Traditional Culture Encyclopedia - Traditional customs - What are the research results and problems of web crawlers nowadays

What are the research results and problems of web crawlers nowadays

Web crawler is the Italian translation of Spider (or Robots, Crawler) and other words, is a kind of high-efficiency information crawling tool, which integrates the search engine technology, and optimized by technical means, used to search from the Internet, crawling and save any standardized web page information through HTML (Hypertext Markup Language).

The mechanism is to send a request to a specific site on the Internet, interact with that site after establishing a connection, obtain the information in HTML format, then move to the next site and repeat the process.
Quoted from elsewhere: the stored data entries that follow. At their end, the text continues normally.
(** X16.  A successful direct generation is neither counted nor
    announced as AI-Powered.  Its method names the provider, so whatever
    the backend does the record added for it carries none of the three
    usage metrics, and the page shows no success banner for it.  A failed
    generation has the plain method, and on a backend that raises in none
    of the calls its record does carry the [ai_powered_used] metric. *)
Theorem X16_generation_not_counted `{StrUpper} (B : Ledger.Backend)
    (amb : Ledger.Ambient) (session_id : string)
    (claude_model : option string) (question : string)
    (db : Router.DbConnector) (llm_client : Generation.LlmClient)
    (llm_provider : string)
    (schema_info : option (list (string * list (string * string))))
    (s : Ledger.Store) :
  let r := Generation.process_ai_powered claude_model question db llm_client
             llm_provider schema_info in
  let out := Ledger.display_unified_results B amb session_id r s in
  (Router.success r = true ->
   (∃ new, Ledger.runs out.2 = Ledger.runs s ++ new ∧
           ∀ run, run ∈ new ->
             Spec.metric "pattern_match_used" run = None ∧
             Spec.metric "ai_powered_used" run = None ∧
             Spec.metric "autogen_used" run = None) ∧
   ∀ m, Ledger.Shown (Ledger.UiSuccess m) ∉ out.1.1) ∧
  (Router.success r = false -> Spec.quiet B (Ledger.calls s) 14 ->
   ∃ run, Ledger.runs out.2 = Ledger.runs s ++ [run] ∧
          Spec.metric "ai_powered_used" run = Some (VInt 1)).
Proof.
  intros r out.
  pose proof (process_ai_powered_method claude_model question db llm_client
                llm_provider schema_info) as Hm.
  fold r in Hm. cbv zeta in Hm.
  subst out. unfold Ledger.display_unified_results.
  set (q := default "" (Router.question r)).
  set (time := default Ledger.zero (Router.processing_time r)).
  split.
  - intros Hs. rewrite Hs in Hm.
    destruct (provider_method_plain (upper llm_provider)) as (N1 & N2 & N3).
    rewrite <- Hm in N1, N2, N3.
    split.
    + destruct (log_query_experiment_no_metric B "pattern_match_used" amb q
                  (Router.method r) r time (Some session_id) s)
        as (new & Hnew & Hlen & H1); [intros Hin; not_listed Hin|done|done|done|].
      destruct (log_query_experiment_no_metric B "ai_powered_used" amb q
                  (Router.method r) r time (Some session_id) s)
        as (new2 & Hnew2 & _ & H2); [intros Hin; not_listed Hin|done|done|done|].
      destruct (log_query_experiment_no_metric B "autogen_used" amb q
                  (Router.method r) r time (Some session_id) s)
        as (new3 & Hnew3 & _ & H3); [intros Hin; not_listed Hin|done|done|done|].
      cbv zeta in *.
      destruct (Ledger.log_query_experiment B amb q (Router.method r) r time
                  (Some session_id) s) as [rid s'].
      simpl in *. rewrite Hnew in Hnew2, Hnew3.
      apply app_inv_head in Hnew2, Hnew3. subst new2 new3.
      exists new. split; [done|]. intros run Hrun. by auto.
    + intros m Hin.
      destruct (Ledger.log_query_experiment B amb q (Router.method r) r time
                  (Some session_id) s) as [rid s'].
      simpl in Hin. apply elem_of_cons in Hin as [Hin|Hin]; [done|].
      apply list_elem_of_fmap in Hin as (u & Hu & Hin). injection Hu as <-.
      unfold Ledger.display_body in Hin. rewrite Hs in Hin. simpl in Hin.
      unfold Router.mode_in in Hin. simpl in Hin.
      destruct (String.eqb_spec (Router.method r) "Pattern Match"); [done|].
      destruct (String.eqb_spec (Router.method r) "AI-Powered"); [done|].
      destruct (String.eqb_spec (Router.method r) "AutoGen Multi-Agent");
        [done|].
      simpl in Hin.
      case_bool_decide.
      * destruct (Router.clarification_questions r) as [[|? ?]|],
          (Router.user_choices r) as [[|? ?]|]; not_listed Hin.
      * destruct (Router.truthy_str (Router.answer r)),
          (Router.truthy_str (Router.sql_query r)),
          (Router.results r) as [[|? ?]|], (Router.sources r) as [[|? ?]|];
          not_listed Hin.
  - intros Hs Hq. rewrite Hs in Hm.
    destruct (log_query_experiment_record B amb q (Router.method r) r time
                (Some session_id) s Hq) as (run & _ & Hruns & _ & Hmet & _).
    cbv zeta in Hruns.
    destruct (Ledger.log_query_experiment B amb q (Router.method r) r time
                (Some session_id) s) as [rid s'].
    simpl in *. exists run. split; [done|].
    unfold Spec.metric. by rewrite Hmet, Hm.
Qed.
Through this automated working mechanism, the target data is saved in local data for use. Web crawlers can automatically obtain address information from HTML tags pointing to other web pages when visiting a hypertext link, thus automating efficient and standardized information acquisition.

With the increasingly wide application of the Internet in human economy and society, the scale of information covered by it is growing exponentially, and the form and distribution of information are diversified and globalized, the traditional search engine technology has been unable to meet the increasingly refined and specialized information acquisition and processing needs, and is facing a huge challenge. Since its birth, web crawler has developed rapidly and become a major research hotspot in the field of information technology. Currently, the mainstream web crawler search strategies are as follows.

>>>>

Depth Priority Search Strategy

Early development of the crawler used more search strategy is to depth priority, that is, in an HTML file, pick one of the hyperlink tags for depth search, until traversing this hyperlink to the bottom, by the logical operation of the end of the search by the end of the layer, and subsequently Exit this level of the loop, return to the upper loop and start searching for other hyperlink tags, until the initial document hyperlinks are traversed.

The advantage of the depth-first search strategy is that it can search all the information of a Web site, which is especially suitable for y nested document sets; while the disadvantage is that in the case of increasingly complex data structure, the vertical hierarchy of the site will be increased indefinitely, and cross-references between different levels will occur, and infinite loops will occur, and only by forcing the program to close can it exit the traversal, and the information obtained will be lost. Due to the large amount of repetition and redundancy, it is difficult to guarantee the quality.

>>>>

Breadth-first search strategy

Width-first search strategy corresponds to the depth-first search strategy, which is a cycle from the top to the bottom, searching for all the hyperlinks in the first level of the page, and then starting the second level of the page after completing the first level of the page traversal cycle until the bottom level. Until the bottom. When all the hyperlinks in a layer have been selected, a new round of search will be started based on the next level of hyperlinks obtained in the process of information retrieval in that layer (and will be used as a seed), prioritizing the shallow links.

One advantage of this model is that no matter how complex the vertical structural hierarchy of the search object is, it avoids dead loops to a great extent; another advantage is that it has a specific algorithm to find the shortest path between two HTML files. In general, most of the features we expect from a crawler can be easily implemented using a breadth-first search strategy, so it is considered optimal.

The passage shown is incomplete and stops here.